Husks from Iran is a shadow puppetry performance exploring resistance, exile, and artistic integrity through the story of a young Iranian artist navigating displacement and the role of art in the diaspora. The shadow puppets, inspired by Persian calligraphy and Iranian architecture, symbolize the fragility of immigrants and exiled artists. The play weaves an abstract collage of poetry by Iranian poets who were imprisoned or forced into exile for opposing dictatorship. The story, autobiographical of the playwright, reflects on the purpose of art and the challenge of preserving artistic integrity while questioning responsibility to her community in Iran and abroad. Her search leads her to explore the lives of four exiled poets, each facing similar struggles of survival and expression.

CREDITS

Writer, Director, puppet designer: Deniz Khateri
Sound Designer & Music composer: Bahar Royaee
Cast & Crew: TBD

BIOS

Born and raised in Tehran, Deniz Khateri is a multidisciplinary artist based in New York. Her work spans theater, experimental music-theater, contemporary opera, and animation exploring themes of memory, grief, immigration, and home.

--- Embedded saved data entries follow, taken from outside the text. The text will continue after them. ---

(** X13. A negative offset counts from the end of the listing, as [slice]
    has it.  When the window so designated ends before the end of the
    listing, [list] hydrates it: [limit] identifiers from the one that is
    [- offset] before the end.  But when [offset + limit] is [0], the end of
    the window is index [0] and not the end of the listing: asking for the
    last [k] components of a longer listing with [offset = - k] and
    [limit = k] hydrates nothing. *)
Theorem list_negative_offset (filter : Filter) (includeCache : bool) (w : World) :
  offset filter < 0 -> 0 < limit filter ->
  let len := Z.of_nat (length (listing includeCache)) in
  (- offset filter <= len -> offset filter + limit filter < 0 ->
   list_ (Some filter) includeCache w =
     getMany
       (Some <$> take (Z.to_nat (limit filter))
                   (drop (Z.to_nat (len + offset filter)) (listing includeCache)))
       (listed_in w)) /\
  (- offset filter < len -> offset filter + limit filter = 0 ->
   list_ (Some filter) includeCache w = (Returned [], listed_in w)).
Proof.
  intros Hoff Hlim len.
  assert (Js.truthy_num (limit filter) = true) as Htruthy.
  { unfold Js.truthy_num. destruct (Z.eqb_spec (limit filter) 0); [lia|done]. }
  split.
  - intros Hin Hend. rewrite list_unfold, Htruthy. do 2 f_equal.
    destruct (listing includeCache) as [|a l] eqn:E; [simpl in *; lia|].
    unfold Lodash.slice, Lodash.baseSlice. fold len.
    destruct (offset filter <? 0) eqn:E1; [|lia].
    destruct (- offset filter >? len) eqn:E2; [lia|].
    destruct (offset filter + limit filter >? len) eqn:E3; [lia|].
    destruct (offset filter + limit filter <? 0) eqn:E4; [|lia].
    destruct (len + offset filter >? offset filter + limit filter + len) eqn:E5; [lia|].
    do 2 f_equal. lia.
  - intros Hin Hend. rewrite list_unfold, Htruthy.
    assert (Lodash.slice (listing includeCache) (offset filter)
              (offset filter + limit filter) = []) as ->; [|reflexivity].
    destruct (listing includeCache) as [|a l] eqn:E; [done|].
    unfold Lodash.slice, Lodash.baseSlice. fold len.
    destruct (offset filter <? 0) eqn:E1; [|lia].
    destruct (- offset filter >? len) eqn:E2; [lia|].
    rewrite Hend.
    destruct (0 >? len) eqn:E3; [lia|]. simpl.
    destruct (len + offset filter >? 0) eqn:E5; [|lia].
    by rewrite take_0.
Qed.
(** * One-port network algebra of lcapy (lcapy/oneport.py)

    A shallow embedding of the one-port classes, of the derived-quantity
    resolver, of the [Ser]/[Par] combinators, of [ParSer.simplify] and of
    the Thevenin/Norton reducers, followed by the properties proved of
    them.

    The symbolic expression engine (sympy and the lcapy expression
    classes) is not part of oneport.py: it is the interface [Engine]
    below, and every definition of the model is parametric in it. *)

From Stdlib Require Import ZArith QArith Qcanon String Bool List Lia.
From stdpp Require Import base option list.

Set Default Proof Using "Type".

(** ** Exceptions and fallible computations *)

Inductive error : Type :=
| ValueError (msg : string)
| TypeError (msg : string)
| AttributeError (name : string).

Inductive result (A : Type) : Type :=
| Ok (a : A)
| Err (e : error).
Arguments Ok {A} a.
Arguments Err {A} e.

Definition result_bind {A B : Type} (f : A -> result B) (m : result A) : result B :=
  match m with
  | Ok a => f a
  | Err e => Err e
  end.

#[global] Instance result_mbind : MBind result := @result_bind.
#[global] Instance result_mret : MRet result := @Ok.

Definition is_ok {A : Type} (m : result A) : bool :=
  match m with Ok _ => true | Err _ => false end.

(** ** Quantities *)

Inductive qtag : Type := TImpedance | TAdmittance | TVoltage | TCurrent.

#[global] Instance qtag_eq_dec : EqDecision qtag.
Proof. solve_decision. Defined.

(** Modelled from the spec: the quantity wrappers [Impedance],
    [Admittance], [Voltage] and [Current] (lcapy/impedance.py and its
    siblings, which oneport.py imports) are "thin semantic tags over a
    symbolic value": a quantity is a symbolic value with the tag of the
    wrapper applied last. *)
Record quantity (A : Type) : Type := mkq { qtag_of : qtag; qval : A }.
Arguments mkq {A} _ _.
Arguments qtag_of {A} _.
Arguments qval {A} _.

(** ** Classes of oneport.py and their inheritance *)

Inductive cls : Type :=
| cOnePort | cParSer | cPar | cSer
| cR | cG | cL | cC | cCPE | cY | cZ
| cVoltageSource | csV | cV | cVstep | cVdc | cVac | cVnoise | cv
| cCurrentSource | csI | cI | cIstep | cIdc | cIac | cInoise | ci
| cXtal | cFerriteBead
| cControlledSource | cCCVS | cCCCS | cVCVS | cVCCS
| cDummy | cW | cO | cP.

#[global] Instance cls_eq_dec : EqDecision cls.
Proof. solve_decision. Defined.

(** The base class named in each [class X(Base)] statement; [OnePort] is
    the root of the hierarchy modelled here. *)
Definition base_class (c : cls) : option cls :=
  match c with
  | cOnePort => None
  | cParSer => Some cOnePort
  | cPar | cSer => Some cParSer
  | cR | cG | cL | cC | cCPE | cY | cZ => Some cOnePort
  | cVoltageSource => Some cOnePort
  | csV | cV | cVstep | cVdc | cVac | cVnoise | cv => Some cVoltageSource
  | cCurrentSource => Some cOnePort
  | csI | cI | cIstep | cIdc | cIac | cInoise | ci => Some cCurrentSource
  | cXtal | cFerriteBead => Some cOnePort
  | cControlledSource => Some cOnePort
  | cCCVS | cCCCS | cVCVS | cVCCS => Some cControlledSource
  | cDummy => Some cOnePort
  | cW | cO => Some cDummy
  | cP => Some cO
  end.

(** [issubclass c d]: [d] is [c] or one of its ancestors.  The hierarchy
    is four classes deep (P < O < Dummy < OnePort). *)
Fixpoint issubclass_upto (depth : nat) (c d : cls) : bool :=
  bool_decide (c = d) ||
  match depth with
  | O => false
  | S depth' =>
      match base_class c with
      | Some b => issubclass_upto depth' b d
      | None => false
      end
  end.

Definition issubclass : cls -> cls -> bool := issubclass_upto 4.

(** ** Instance attributes

    What each [__init__] stores besides the four characterising
    quantities.  ([args], kept for printing and for drawing only, and the
    noise identifier are left out.) *)

Inductive body (A : Type) : Type :=
| bOnePort | bVoltageSource | bCurrentSource | bControlledSource | bDummy
| bR (_R : A)
| bG (_G : A)
| bL (L i0 : A) (hasic zeroic : bool)
| bC (C v0 : A) (hasic zeroic : bool)
| bCPE (K alpha : A)
| bY | bZ
| bsV | bV | bVnoise | bv
| bVstep (v0 : A)
| bVdc (v0 : A)
| bVac (omega v0 phi : A)
| bsI | bI | bInoise | bi
| bIstep (i0 : A)
| bIdc (i0 : A)
| bIac (omega i0 phi : A)
| bXtal (C0 R1 L1 C1 : A)
| bFerriteBead (Rs Rp Cp Lp : A)
| bCCVS | bCCCS | bVCVS | bVCCS
| bW | bO | bP.

Arguments bOnePort {A}.
Arguments bVoltageSource {A}.
Arguments bCurrentSource {A}.
Arguments bControlledSource {A}.
Arguments bDummy {A}.
Arguments bR {A} _.
Arguments bG {A} _.
Arguments bL {A} _ _ _ _.
Arguments bC {A} _ _ _ _.
Arguments bCPE {A} _ _.
Arguments bY {A}.
Arguments bZ {A}.
Arguments bsV {A}.
Arguments bV {A}.
Arguments bVnoise {A}.
Arguments bv {A}.
Arguments bVstep {A} _.
Arguments bVdc {A} _.
Arguments bVac {A} _ _ _.
Arguments bsI {A}.
Arguments bI {A}.
Arguments bInoise {A}.
Arguments bi {A}.
Arguments bIstep {A} _.
Arguments bIdc {A} _.
Arguments bIac {A} _ _ _.
Arguments bXtal {A} _ _ _ _.
Arguments bFerriteBead {A} _ _ _ _.
Arguments bCCVS {A}.
Arguments bCCCS {A}.
Arguments bVCVS {A}.
Arguments bVCCS {A}.
Arguments bW {A}.
Arguments bO {A}.
Arguments bP {A}.

Definition body_class {A : Type} (b : body A) : cls :=
  match b with
  | bOnePort => cOnePort | bVoltageSource => cVoltageSource
  | bCurrentSource => cCurrentSource | bControlledSource => cControlledSource
  | bDummy => cDummy
  | bR _ => cR | bG _ => cG | bL _ _ _ _ => cL | bC _ _ _ _ => cC
  | bCPE _ _ => cCPE | bY => cY | bZ => cZ
  | bsV => csV | bV => cV | bVnoise => cVnoise | bv => cv
  | bVstep _ => cVstep | bVdc _ => cVdc | bVac _ _ _ => cVac
  | bsI => csI | bI => cI | bInoise => cInoise | bi => ci
  | bIstep _ => cIstep | bIdc _ => cIdc | bIac _ _ _ => cIac
  | bXtal _ _ _ _ => cXtal | bFerriteBead _ _ _ _ => cFerriteBead
  | bCCVS => cCCVS | bCCCS => cCCCS | bVCVS => cVCVS | bVCCS => cVCCS
  | bW => cW | bO => cO | bP => cP
  end.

Residencies include University Settlement’s Performance Project, New Perspectives Theatre, and the Center at West Park. In 2024, she received the Al-Bustan Award for a solo performance featuring a musical instrument as a puppet. She has also received the Nancy Staub Award from UNIMA-USA for excellence in writing for puppetry, as well as several awards and grants from NYFA, NYSCA and the Jim Henson foundation.Her Oscar-qualified animated documentary web series Diasporan, for which she serves as writer, director, animator, and singer, explores the daily lives and struggles of immigrants and has been nominated at many international festivals.

Deniz holds an MA from CUNY and has performed and collaborated with theater companies in Tehran, Boston, and New York. She teaches as an adjunct lecturer at Hunter College.

http://denizkhateri.com

Divine Generations–Moonflower

ABOUT

Divine Generations–Moonflower illuminates a moment when a delicate yet powerful white flower blossoms in the moonlight, highlighting the inherent cycle of nature that is full of beauty, challenges, and hope through the use of string puppetry.

CREDITS

Created by Leah Ogawa and John Tsung 

Music by John Tsung 

BIOS

LEAH OGAWA and John Tsung are multidisciplinary artists creating work based in memory, myth, and Asian American culture across different mediums.

 

Our bodies like dams

ABOUT

Our bodies like dams is a live cinematic, puppet performance following a woman’s unexpected metamorphosis in the face of romantic and coastal decay. Featuring puppetry, miniatures, live-feed cameras, and immersive sound.

CREDITS

Written & directed by Sarah Finn

Performed by Amanda Card, Marcella Murray, Tam Nguyen and Shayna Strype

Puppet Fabrication by Marcella Murray, Amanda Card, & Sarah Finn

Sound Design by Sid Diamond

Miniature Scenic Design by Karen Loewy Movilla

BIOS

SARAH FINN (she/they) makes theater and film. Their work plays with found and original text and media, puppetry, clown and movement, to realize multispecies imaginaries and neo-liberal freak-outs. Their performances & films have been presented in Canada, Czech Republic and Japan, and the US at Portland Institute of Contemporary Art (Risk/Reward Festival 2024), and in New York, including Anthology Film Archives, The Brick and Mabou Mines, where they received a Brooklyn Arts Council Grant, MAP Fund Microgrant, and were a resident-artist at Mabou Mines and Object Movement. As a collaborator, they work as a designer, dramaturg, and director.  She trained at Ecole Internationale de Théâtre Jacques Lecoq and is pursuing an MFA in Interdisciplinary Arts at SFU.